SYMP 19-4 - CANCELLED - Rapid evolution during habitat invasions

Thursday, August 11, 2011: 2:30 PM
Ballroom C, Austin Convention Center
Carol E. Lee, Center of Rapid Evolution, University of Wiconsin, Madison, WI
Background/Question/Methods

An intriguing question remains as to why some groups show the evolutionary capacity to invade novel habitats, whereas most do not. In recent years, many species invading freshwater habitats have originated from more saline environments, disproportionate to their rate of transport. Identifying the specific genetic mechanisms that underlie physiological evolution during freshwater invasions might bring us closer to determining why particular populations have the capacity to cross this formidable boundary, and also provide general insights into why certain species have the ability to invade.
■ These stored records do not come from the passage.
(* ===== verification/Supervisor.v ===== *)
(** * The monitor: supervising one command

    [cmdman/monitor/mon_run.go] (the run loop, one run, the sweep at its end),
    [mon.go] (state changes, signals, stops and their escalation) and
    [stop_command.go] (the stop sequence) as a step relation.  The run loop is one
    goroutine; stops, signals, fired deadlines and stop sequences are others.  A step
    is what a goroutine does between two points where another may run: a section
    under [procMu], the access to an atomic, a hand-over to the event log or the
    store.  What the operating system, the disk and the clock answer is chosen
    freely. *)

From S2P Require Import Prelude GoStr Model.

(** ** Signals and anomalies *)

(* src/cmdman/monitor/mon_run.go:38-47 runAnomaly *)
Record runAnomaly := MkAnomaly { an_attr : string; an_value : string; an_msg : string }.

(* src/cmdman/monitor/mon_run.go:49-56 anomalyReaderDetached *)
Definition anomalyReaderDetached : runAnomaly :=
  MkAnomaly "reader_detached" "" "output reader still blocked after 1s".

(* src/cmdman/monitor/mon_run.go:58-67 anomalySurvivorsUnreaped *)
Definition anomalySurvivorsUnreaped (n : Z) : runAnomaly :=
  MkAnomaly "survivors_unreaped" (Itoa n)
    (Itoa n +:+ " survivor(s) still alive after sweep bound").

(* src/cmdman/monitor/mon_run.go:69-77 anomalyForceKilled *)
Definition anomalyForceKilled : runAnomaly :=
  MkAnomaly "force_killed" ""
    ("the stop signal did not end the command within its grace period; " +:+
     "resorted to SIGKILL; detached processes may survive").

(** Assigning into the map in order: a later anomaly of the same kind wins. *)
(* src/cmdman/monitor/mon_run.go:83-98 Monitor.runAnomalyAttrs *)
Definition runAnomalyAttrs (l : list runAnomaly) : gmap string string :=
  foldl (fun m a => <[an_attr a := if decide (an_value a = "") then "true" else an_value a]> m) ∅ l.

(* src/cmdman/monitor/mon_run.go:100-111 Monitor.runAnomalyWarnings *)
Definition runAnomalyWarnings (l : list runAnomaly) : list string := map an_msg l.

(** ** The state *)

(** What the outside sees, in order: appends to the event log, writes of the state
    row, publications on the state bridge, signals, stop commands, the recorded exit
    code and the removal.  Appends and writes are what the monitor hands over: the
    code only logs their failures. *)
Inductive action :=
| AEvent (e : Event)
| AWrite (st : EventType) (code : option Z) (js : CommandState)
| APublish (st : EventType) (code pid : Z)
| ASignal (target sig : Z)
| AStopCommand (seq : nat)
| AExitCode (code : Z)
| ADelete.

(** The fields under [procMu]; a timer and a stop sequence are known by number. *)
(* src/cmdman/monitor/mon.go:84-92 Monitor *)
Record procState := MkProc {
  p_cmd : option Z;
  p_runPgid : Z;
  p_stopDeadline : option nat;
  p_stopSeq : option nat;
  p_gracefulStop : bool;
}.

(* src/cmdman/monitor/mon.go:158-174 Monitor *)
Record latches := MkLatches {
  l_stopRequested : bool;
  l_stopKilled : bool;
  l_forceKilled : bool;
}.

(** What only the goroutine of the run reads and writes. *)
(* src/cmdman/monitor/mon.go:53-54 Monitor *)
Record runOwned := MkOwned {
  o_stateJSON : CommandState;
  o_cfg : CommandConfig;
  o_runAnomalies : list runAnomaly;
}.

(* src/cmdman/monitor/stop_command.go:57-67 stopBegin *)
Record stopBegin := MkBegin { sb_sig : Z; sb_grace : Z; sb_bound : Z; sb_mainPID : Z }.

(** [begin] is a channel with room for one; [s_done] its closed [done] channel. *)
(* src/cmdman/monitor/stop_command.go:21-55 stopSequence *)
Record stopSequence := MkSeq {
  s_begin : list stopBegin;
  s_begun : bool;
  s_cancelled : bool;
  s_done : bool;
}.

(** The result of a signal: none to send it to, or the kernel's answer. *)
Inductive sigResult := SigOk | SigESRCH | SigNoProcess | SigOther (msg : string).

#[export] Instance sigResult_eq_dec : EqDecision sigResult.
Proof. solve_decision. Defined.

(** The result of a run: the exit code, or the error of its setup or its wait. *)
Definition runResult := result string Z.

(** The locals of a run: its process group and its stop sequence. *)
Record runLocal := MkLocal { rl_pgid : Z; rl_seq : option nat }.

(** Where the run's goroutine stands.  [PTop] carries the exit code of the run
    before, none for the first iteration. *)
Inductive runpc :=
| PTop (prev : option Z)
| PRestart
| PReadConfig
| PReset
| PSetup
| PPublish (pid : Z)
| PRunningEvent (L : runLocal)
| PRunningWrite (L : runLocal)
| PRunningPublish (L : runLocal)
| PWait (L : runLocal)
| PReaped (L : runLocal) (r : runResult)
| PSweep (L : runLocal) (r : runResult)
| PTerminate (L : runLocal) (r : runResult)
| PAwait (L : runLocal) (r : runResult)
| PNoteEvent (L : runLocal) (r : runResult)
| PAwaited (L : runLocal) (r : runResult) (n : Z)
| PTerminateAll (L : runLocal) (r : runResult)
| PSwept (L : runLocal) (r : runResult) (n : Z)
| PDrain (L : runLocal) (r : runResult)
| PFinishSeq (L : runLocal) (r : runResult)
| PRetireSeq (L : runLocal) (r : runResult) (seq : nat)
| PRetired (L : runLocal) (r : runResult) (seq : nat)
| PJoinSeq (L : runLocal) (r : runResult) (seq : nat)
| PGiveUp (r : runResult)
| PReturn (r : runResult)
| PDecide (code : Z)
| PExit (code : Z) (remove : bool)
| PExitWrite (code : Z) (remove : bool)
| PExitPublish (code : Z) (remove : bool)
| PFail (msg : string)
| PFailWrite
| PFailPublish
| PRemove
| PDefer
| PDone.

(** Where another goroutine stands: a stop, a signal, a fired deadline, or the
    goroutine of a stop sequence. *)
Inductive thread :=
| TStop (sig timeout : Z)
| TStopLatch (sig timeout : Z)
| TStopLock (sig timeout : Z)
| TStopCancel (sig : Z) (escalating : bool) (seq : nat)
| TStopSend (sig : Z) (escalating : bool)
| TSignal (sig : Z)
| TSignalSend (sig : Z) (cmd : option Z) (pgid : Z) (stop : bool)
| TForced (r : sigResult)
| TEscalate
| TEscalateKill
| TSeqWait (seq : nat)
| TSeqCommand (seq : nat) (b : stopBegin)
| TSeqRunning (seq : nat) (b : stopBegin)
| TSeqLock (seq : nat) (b : stopBegin)
| TSeqSignal (seq : nat) (pgid sig : Z)
| TReturn (r : sigResult).

Record system := MkSystem {
  proc : procState;
  latch : latches;
  own : runOwned;
  hist : list action;
  outputClosed : bool;
  stateClosed : bool;
  runGen : nat;
  seqs : gmap nat stopSequence;
  timers : gset nat;
  nextId : nat;
  ctxDone : bool;
  runAt : runpc;
  threads : list thread;
}.
Lemma stop_lock_frame sig timeout s t' s' :
  stop_lock sig timeout s = Some (t', s') -> frame s s' /\ appends quiet s s'.
Proof.
  unfold stop_lock. set (s1 := if bool_decide _ then s else _).
  assert (frame s s1 /\ appends quiet s s1) as [F1 A1].
  { unfold s1. destruct (bool_decide _); frame_solve. }
  clearbody s1. destruct (disarm_frame s1) as [F2 A2]. intros H.
  assert (frame s (disarm_deadline s1)) as F by (etrans; eauto).
  assert (appends quiet s (disarm_deadline s1)) as A by (etrans; eauto). clear F2 A2.
  destruct (p_stopSeq _) as [id|]; destruct (bool_decide (sig = SIGKILL)); simpl in H.
  - by injection H as <- <-.
  - apply bind_Some in H as (s2 & H & [= <- <-]). apply beginStop_frame in H as [F3 A3].
    split; by transitivity s1.
  - by injection H as <- <-.
  - destruct (bool_decide _); injection H as <- <-; [|done].
    destruct (arm_frame (disarm_deadline s1)) as [F3 A3].
    split; by transitivity (disarm_deadline s1).
Qed.

Lemma thread_frame c t s t' s' :
  thread_step c t s = Some (t', s') -> frame s s' /\ appends quiet s s'.
Proof.
  unfold Supervisor.thread_step, stop_step, signal_step, escalate_step, sequence_step,
    sendStopSignal_lock.
  intros H. repeat (case_match; simplify_eq/=); try done; try (by eapply stop_lock_frame);
    try (by eapply forceKill_frame); try (by eapply signalRun_frame); try frame_solve.
  destruct (disarm_frame s) as [F1 A1], (arm_frame (disarm_deadline s)) as [F2 A2].
  split; etrans; eauto.
Qed.

(** A move is the run's, or leaves what the run owns alone. *)
Lemma move_inv m s s' :
  move_step m s = Some s' ->
  (exists c, m = MRun c /\ run_step c s = Some s') \/
  (frame s s' /\ appends quiet s s' /\ forall c, m <> MRun c).
Proof.
  intros H. destruct m as [c|i c|sig timeout|sig|d|]; simpl in H; [by left; exists c|..];
    right; apply and_assoc; (split; [|done]).
  - apply bind_Some in H as (t & Ht & H). apply bind_Some in H as ([t' s1] & H & [= <-]).
    apply thread_frame in H as [F A]. split; [etrans; [exact F|by constructor]|].
    etrans; [exact A|by apply appends_same].
  - injection H as <-. frame_solve.
  - injection H as <-. frame_solve.
  - case_decide; [|done]. injection H as <-. frame_solve.
  - injection H as <-. frame_solve.
Qed.

(** ** How often a command runs *)

Definition is_start (a : action) : bool :=
  match a with AEvent e => bool_decide (ev_Type e = EventTypeStarting) | _ => false end.

(** The runs the loop has begun, one [starting] event each. *)
Definition starts (s : system) : nat := length (filter is_start (hist s)).

Lemma run_starts_snoc s s' a :
  hist s' = hist s ++ [a] -> starts s' = starts s + (if is_start a then 1 else 0).
Proof.
  intros E. unfold starts. rewrite E, filter_app, length_app. f_equal.
  rewrite filter_cons. destruct (is_start a) eqn:Ea; simpl; by rewrite ?decide_True, ?decide_False by auto.
Qed.

Lemma run_starts_quiet s s' : appends quiet s s' -> starts s' = starts s.
Proof.
  intros (new & E & F). unfold starts. rewrite E, filter_app, length_app. clear E.
  induction F as [|a new Ha F IH]; [done|]. rewrite filter_cons_False; [done|].
  destruct a; try (intros []; done). destruct Ha as [_ Ha]. simpl. rewrite Ha.
  intros H. vm_compute in H. done.
Qed.

(** Past the loop's check: one more run follows whatever is requested now. *)
Definition committed (pc : runpc) : bool :=
  match pc with PTop None | PRestart => true | _ => false end.

Lemma stopped_step m s s' :
  move_step m s = Some s' -> l_stopRequested (latch s) = true ->
  l_stopRequested (latch s') = true /\
  starts s' + (if committed (runAt s') then 1 else 0) <=
    starts s + (if committed (runAt s) then 1 else 0).
Proof.
  intros H Hs. destruct (move_inv _ _ _ H) as [(c & -> & Hr)|(F & A & Hm)].
  - clear H. invert_run Hr.
    all: split; [done|].
    all: try (erewrite (run_starts_snoc s) by reflexivity); simpl.
    all: unfold starts; simpl; lia.
  - rewrite (fr_run _ _ F), (run_starts_quiet _ _ A). split; [by apply (fr_stop _ _ F)|done].
Qed.

(** C9: A stop keeps the command down. In every execution of the monitor, once a stop
    has been latched at most one more run begins, whatever else happens: further
    stops, deadlines, signals, exits, and any answers of the disk and the kernel. None
    begins unless the run loop had already passed its check of the latch. *)
Theorem stop_prevents_restarts s s' :
  l_stopRequested (latch s) = true -> steps s s' ->
  starts s' <= starts s + (if committed (runAt s) then 1 else 0).
Proof.
  intros Hs H. cut (l_stopRequested (latch s') = true /\
    starts s' + (if committed (runAt s') then 1 else 0) <=
    starts s + (if committed (runAt s) then 1 else 0)); [intros []; lia|].
  induction H as [|s1 m s2 s3 H IH _ Hm]; [done|].
  destruct (IH Hs) as [Hs2 IH2]. destruct (stopped_step _ _ _ Hm Hs2) as [Hs3 H3]. split; [done|lia].
Qed.

(** How many restarts a policy allows; [None] when it sets no limit. *)
Definition budget (cfg : CommandConfig) : option Z :=
  if decide (cc_RestartPolicy cfg = RestartPolicyOnFailure) then
    if decide (cc_MaxRetries cfg = 0)%Z then None else Some (0 `max` cc_MaxRetries cfg)%Z
  else if decide (cc_RestartPolicy cfg = RestartPolicyAlways) then None
  else Some 0%Z.

Lemma restart_wanted_budget cfg js code done b :
  restart_wanted cfg js code done = true -> budget cfg = Some b -> (RestartCount js < b)%Z.
Proof.
  unfold restart_wanted, budget. intros H Hb.
  destruct (decide (_ = RestartPolicyOnFailure)).
  - apply andb_true_iff in H as [_ H]. destruct (decide _) as [|Hr]; simplify_eq.
    rewrite (bool_decide_eq_false_2 _ Hr) in H. simpl in H. split_hyps. lia.
  - destruct (decide _); done.
Qed.

(** The run loop counts its restarts, and restarts within the budget. *)
Definition counted (B : Z) (s : system) : Prop :=
  cfgs (o_cfg (own s)) /\
  Z.of_nat (starts s) =
    (RestartCount (o_stateJSON (own s)) + (match runAt s with PTop None => 0 | _ => 1 end))%Z /\
  (runAt s = PTop None -> RestartCount (o_stateJSON (own s)) = 0%Z) /\
  (RestartCount (o_stateJSON (own s)) +
    (match runAt s with PTop (Some _) | PRestart => 1 | _ => 0 end) <= B)%Z.

Lemma counted_step B m s s' :
  (forall cfg, cfgs cfg -> exists b, budget cfg = Some b /\ (b <= B)%Z) ->
  counted B s -> move_ok m -> move_step m s = Some s' -> counted B s'.
Proof.
  intros HB (Hc & Hn & H0 & Hb) Hok H. destruct (move_inv _ _ _ H) as [(c & -> & Hr)|(F & A & Hm)].
  - clear H. unfold counted in *. invert_run Hr.
    all: split_and!; try done; try lia.
    all: try (erewrite (run_starts_snoc s) by reflexivity); simpl; try lia.
    destruct (HB _ Hc) as (b & Hb1 & Hb2). specialize (restart_wanted_budget _ _ _ _ _ H1 Hb1). lia.
  - unfold counted. by rewrite (fr_run _ _ F), (fr_own _ _ F), (run_starts_quiet _ _ A).
Qed.

(** C11: The restart policy is a budget. In every execution of a monitor whose stored
    configuration, however often it is rewritten between runs, allows at most [B]
    restarts, the command is run at most [B + 1] times: once for policy [no], [n + 1]
    times for [on-failure:n]. The restart count that is stored is the number of runs
    less one. *)
Theorem restart_budget B s :
  (forall cfg, cfgs cfg -> exists b, budget cfg = Some b /\ (b <= B)%Z) ->
  (0 <= B)%Z -> reachable s ->
  (Z.of_nat (starts s) <= B + 1)%Z /\
  ((0 < Z.of_nat (starts s))%Z -> RestartCount (o_stateJSON (own s)) = Z.of_nat (starts s) - 1)%Z.
Proof.
  intros HB HB0 H. assert (counted B s) as (_ & Hn & H0 & Hb).
  { apply reachable_invariant with (P := counted B); [|by intros; eapply counted_step|done].
    intros pid socket cfg Hc. unfold counted. by split_and!; simpl; try lia. }
  repeat case_match; simpl in *; try specialize (H0 eq_refl); split; intros; lia.
Qed.

(** ** What the stored state says *)

Definition run_anomaly (a : runAnomaly) : Prop :=
  a = anomalyReaderDetached \/ a = anomalyForceKilled \/ exists n, a = anomalySurvivorsUnreaped n.

Lemma attrs_force_killed l :
  Forall run_anomaly l ->
  is_Some (runAnomalyAttrs l !! "force_killed") <-> anomalyForceKilled ∈ l.
Proof.
  induction l as [|a l IH] using rev_ind; intros H.
  - split; [by intros [? ?]|by intros ?%elem_of_nil].
  - apply Forall_app in H as [Hl Ha]. rewrite Forall_singleton in Ha. specialize (IH Hl).
    unfold runAnomalyAttrs in *. rewrite foldl_app, elem_of_app, list_elem_of_singleton. simpl.
    destruct Ha as [->|[->|[n ->]]]; simpl.
    + rewrite lookup_insert_ne by done. naive_solver.
    + rewrite lookup_insert_eq. naive_solver.
    + rewrite lookup_insert_ne by done. naive_solver.
Qed.

(** The event [e] announces the row [st], [code], [js]: the same state and exit code,
    and the anomalies of the same run, the forced kill among them. *)
Definition announces (e : Event) (st : EventType) (code : option Z) (js : CommandState) : Prop :=
  ev_State e = st /\ ev_Type e = st /\ ev_ExitCode e = code /\
  (exists l, ev_Attrs e = runAnomalyAttrs l /\ Warnings js = runAnomalyWarnings l) /\
  (cs_ForceKilled js = true <-> is_Some (ev_Attrs e !! "force_killed")).

(** The last event of [h] about the state is [e]. *)
Definition last_state_event (h : list action) (e : Event) : Prop :=
  exists h1 h2, h = h1 ++ AEvent e :: h2 /\ Forall quiet h2.

(** Every write of the state row in [h] was announced. *)
Definition all_announced (h : list action) : Prop :=
  forall h1 st code js h2, h = h1 ++ AWrite st code js :: h2 ->
    exists e, last_state_event h1 e /\ announces e st code js.

Lemma all_announced_snoc h a :
  all_announced h ->
  (forall st code js, a = AWrite st code js ->
     exists e, last_state_event h e /\ announces e st code js) ->
  all_announced (h ++ [a]).
Proof.
  intros H Ha h1 st code js h2 E. destruct h2 as [|b h2 _] using rev_ind.
  - apply app_inj_tail in E as [-> ->]. by apply Ha.
  - rewrite app_comm_cons, app_assoc in E. apply app_inj_tail in E as [-> ->]. by eapply H.
Qed.

Lemma all_announced_quiet h new : all_announced h -> Forall quiet new -> all_announced (h ++ new).
Proof.
  intros H F. induction new as [|a new IH] using rev_ind; [by rewrite app_nil_r|].
  apply Forall_app in F as [F Fa]. rewrite Forall_singleton in Fa. rewrite app_assoc.
  apply all_announced_snoc; [auto|]. by intros st code js ->.
Qed.

Lemma last_state_event_quiet h new e :
  last_state_event h e -> Forall quiet new -> last_state_event (h ++ new) e.
Proof.
  intros (h1 & h2 & -> & F) Fn. exists h1, (h2 ++ new). split; [by rewrite <- app_assoc|].
  by apply Forall_app.
Qed.

Lemma last_state_event_snoc h e : last_state_event (h ++ [AEvent e]) e.
Proof. by exists h, []. Qed.

(** No process and no group left to signal. *)
Definition idle (s : system) : Prop := p_cmd (proc s) = None /\ p_runPgid (proc s) = 0%Z.

(** The latch of a forced kill and the anomalies of the run that ended agree. *)
Definition in_sync (s : system) : Prop :=
  idle s /\ (l_forceKilled (latch s) = true <-> anomalyForceKilled ∈ o_runAnomalies (own s)).

Definition clean (s : system) : Prop :=
  o_runAnomalies (own s) = [] /\ Warnings (o_stateJSON (own s)) = [] /\
  cs_ForceKilled (o_stateJSON (own s)) = false.

(** The event of the state about to be written is the last one of the log. *)
Definition told (s : system) (st : EventType) (code : option Z) : Prop :=
  exists e, last_state_event (hist s) e /\ ev_State e = st /\ ev_Type e = st /\
    ev_ExitCode e = code /\ ev_Attrs e = runAnomalyAttrs (o_runAnomalies (own s)).

Record honest (s : system) : Prop := {
  ho_known : Forall run_anomaly (o_runAnomalies (own s));
  ho_announced : all_announced (hist s);
  ho_pc :
    match runAt s with
    | PSetup | PPublish _ => in_sync s /\ clean s
    | PRunningEvent _ => clean s
    | PRunningWrite _ => clean s /\ told s EventTypeRunning None
    | PRunningPublish _ | PWait _ | PReaped _ _ =>
        anomalyForceKilled ∉ o_runAnomalies (own s)
    | PSweep _ _ | PTerminate _ _ | PAwait _ _ | PNoteEvent _ _ | PAwaited _ _ _
    | PTerminateAll _ _ | PSwept _ _ _ | PDrain _ _ | PFinishSeq _ _ | PRetireSeq _ _ _
    | PRetired _ _ _ | PJoinSeq _ _ _ | PGiveUp _ =>
        p_cmd (proc s) = None /\ anomalyForceKilled ∉ o_runAnomalies (own s)
    | PExitWrite code _ => in_sync s /\ told s EventTypeExited (Some code)
    | PFailWrite => in_sync s /\ told s EventTypeFailed None
    | _ => in_sync s
    end;
}.
(** sizes round-trip: parsing the printed form of a well-formed size gives it
    back, and parsing accepts nothing else (positive, in range, not both absolute and
    percent, percentages at most 100). *)
Theorem ParseSize_String s :
  (size_ok s -> ParseSize (Size_String s) = Ok s) /\
  (forall str, ParseSize str = Ok s -> size_ok s).
Proof.
  split.
  - destruct s as [n a p]. intros (Hn & Hi & Hap & Hp). unfold ParseSize, size_unit, Size_String. simpl in *.
    pose proof (Itoa_digits n ltac:(lia)) as Hd.
    destruct a; [|destruct p]; simpl in *.
    + rewrite decide_False by apply app_char_not_empty.
      rewrite hasSuffix_app, trimSuffix_app, Atoi_Itoa, decide_False by (done || lia).
      by destruct p.
    + rewrite decide_False by apply app_char_not_empty.
      rewrite hasSuffix_char. rewrite bool_decide_false by done.
      rewrite hasSuffix_app, trimSuffix_app, Atoi_Itoa, decide_False by (done || lia).
      rewrite bool_decide_false; [done|]. specialize (Hp eq_refl). lia.
    + rewrite decide_False by apply Itoa_not_empty.
      rewrite !hasSuffix_char_digits by done.
      by rewrite Atoi_Itoa, decide_False by (done || lia).
  - intros str H. unfold ParseSize in H. case_decide; [done|].
    assert (Hap : forall body a p, size_unit str = (body, a, p) -> a && p = false).
    { unfold size_unit. repeat case_match; naive_solver. }
    destruct (size_unit str) as [[body a] p]. specialize (Hap _ _ _ eq_refl).
    destruct (Atoi body) as [n|] eqn:E; [|done]. case_decide; [done|].
    destruct (p && bool_decide (100 < n)%Z) eqn:Ep; simplify_eq.
    apply bind_Some in E as (m & _ & E). case_decide; simplify_eq.
    split_and!; simpl; [lia|done|done|]. intros ->. simpl in Ep.
    apply bool_decide_eq_false in Ep. lia.
Qed.

Lemma ParseSize_String_witness :
  let s := {| size_N := 50; Absolute := false; Percent := true |} in ParseSize (Size_String s) = Ok s.
Proof.
  intros s. apply (proj1 (ParseSize_String s)).
  split_and!; [reflexivity|unfold in_int64, int64_min, int64_max; simpl; lia|reflexivity|by intros _].
Defined.

(** ** Cell distribution *)

(** One child's fixed share: absolute cells, or a percentage of the parent,
    with Go's truncated division.  Every product and sum is of the machine's 64 bits. *)
(* src/pkg/muxctl/layout.go:15-29 ComputeChildCells *)
Definition reserved_of (parent : Z) (s : Size) : Z :=
  if Absolute s then size_N s else if Percent s then Z.quot (wrap64 (parent * size_N s)) 100 else 0%Z.

Definition weighted (s : Size) : bool := negb (Absolute s) && negb (Percent s).

(* src/pkg/muxctl/layout.go:18-29 ComputeChildCells *)
Definition weight_of (s : Size) : Z := if weighted s then size_N s else 0%Z.

Definition Zsum (l : list Z) : Z := foldr Z.add 0%Z l.

(** The sum as the loop adds it up: wrapping at every step or once at the end is the same. *)
Definition Zsum64 (l : list Z) : Z := wrap64 (Zsum l).

(** The share before the remainder is handed out. *)
(* src/pkg/muxctl/layout.go:36-46 ComputeChildCells *)
Definition base_cells (parent leftover sumWeight : Z) (s : Size) : Z :=
  if weighted s then
    if decide (sumWeight = 0)%Z then 0%Z else wrap64 (Z.quot (wrap64 (leftover * size_N s)) sumWeight)
  else reserved_of parent s.

(* src/pkg/muxctl/layout.go:41-46 ComputeChildCells *)
Definition assigned_of (leftover sumWeight : Z) (s : Size) : Z :=
  if weighted s then
    if decide (sumWeight = 0)%Z then 0%Z else wrap64 (Z.quot (wrap64 (leftover * size_N s)) sumWeight)
  else 0%Z.

(** The index of the last weighted child; none is counted when the weights sum
    to zero, as in the loop. *)
(* src/pkg/muxctl/layout.go:35-48 ComputeChildCells *)
Definition last_weighted (sumWeight : Z) (splits : list Size) : option nat :=
  if decide (sumWeight = 0)%Z then None
  else fst <$> last (filter (fun p => weighted p.2 = true) (imap pair splits)).

(* src/pkg/muxctl/layout.go:3-60 ComputeChildCells *)
Definition ComputeChildCells (parent : Z) (splits : list Size) : list Z :=
  match splits with
  | [] => []
  | _ =>
    let sumReserved := Zsum64 (map (reserved_of parent) splits) in
    let sumWeight := Zsum64 (map weight_of splits) in
    let separators := (Z.of_nat (length splits) - 1)%Z in
    let leftover := Z.max (wrap64 (parent - sumReserved - separators)) 0 in
    let cells := map (base_cells parent leftover sumWeight) splits in
    let assigned := Zsum64 (map (assigned_of leftover sumWeight) splits) in
    let cells :=
      match last_weighted sumWeight splits with
      | Some i =>
        if decide (assigned < leftover)%Z
        then alter (fun c => wrap64 (c + wrap64 (leftover - assigned))) i cells else cells
      | None => cells
      end in
    map (fun c => if decide (c < 1)%Z then 0%Z else c) cells
  end.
The copepod Eurytemora affinis has invaded freshwater habitats multiple times independently from saline sources within the past century. Interestingly, some populations of E. affinis have the capacity to invade, whereas others do not. What properties characterize the invasive populations? To dissect evolutionary responses during these independent habitat invasions, we integrated analyses of physiological function with comparative functional genomics. We analyzed evolutionary shifts during invasions for pairs of ancestral saline source and derived freshwater populations across four independent invasions from two genetically distinct clades.

Results/Conclusions

We found evolutionary shifts in function (ion efflux, ion uptake), as well as in expression of genes spanning many functional categories, including osmoregulation, energy production, and stress response. In many cases, there were striking parallel evolutionary shifts across independent invasions, particularly with respect to ion uptake activity and expression. Physiological evolution during invasions appeared to occur through selection on standing genetic variation in the native range. The evolutionary parallelism observed here might have relevance for taxonomically different but ecologically similar species that invade across similar habitat clines. Moreover, a striking pattern that emerges is that the invasive populations appear to originate from habitats characterized by fluctuating conditions.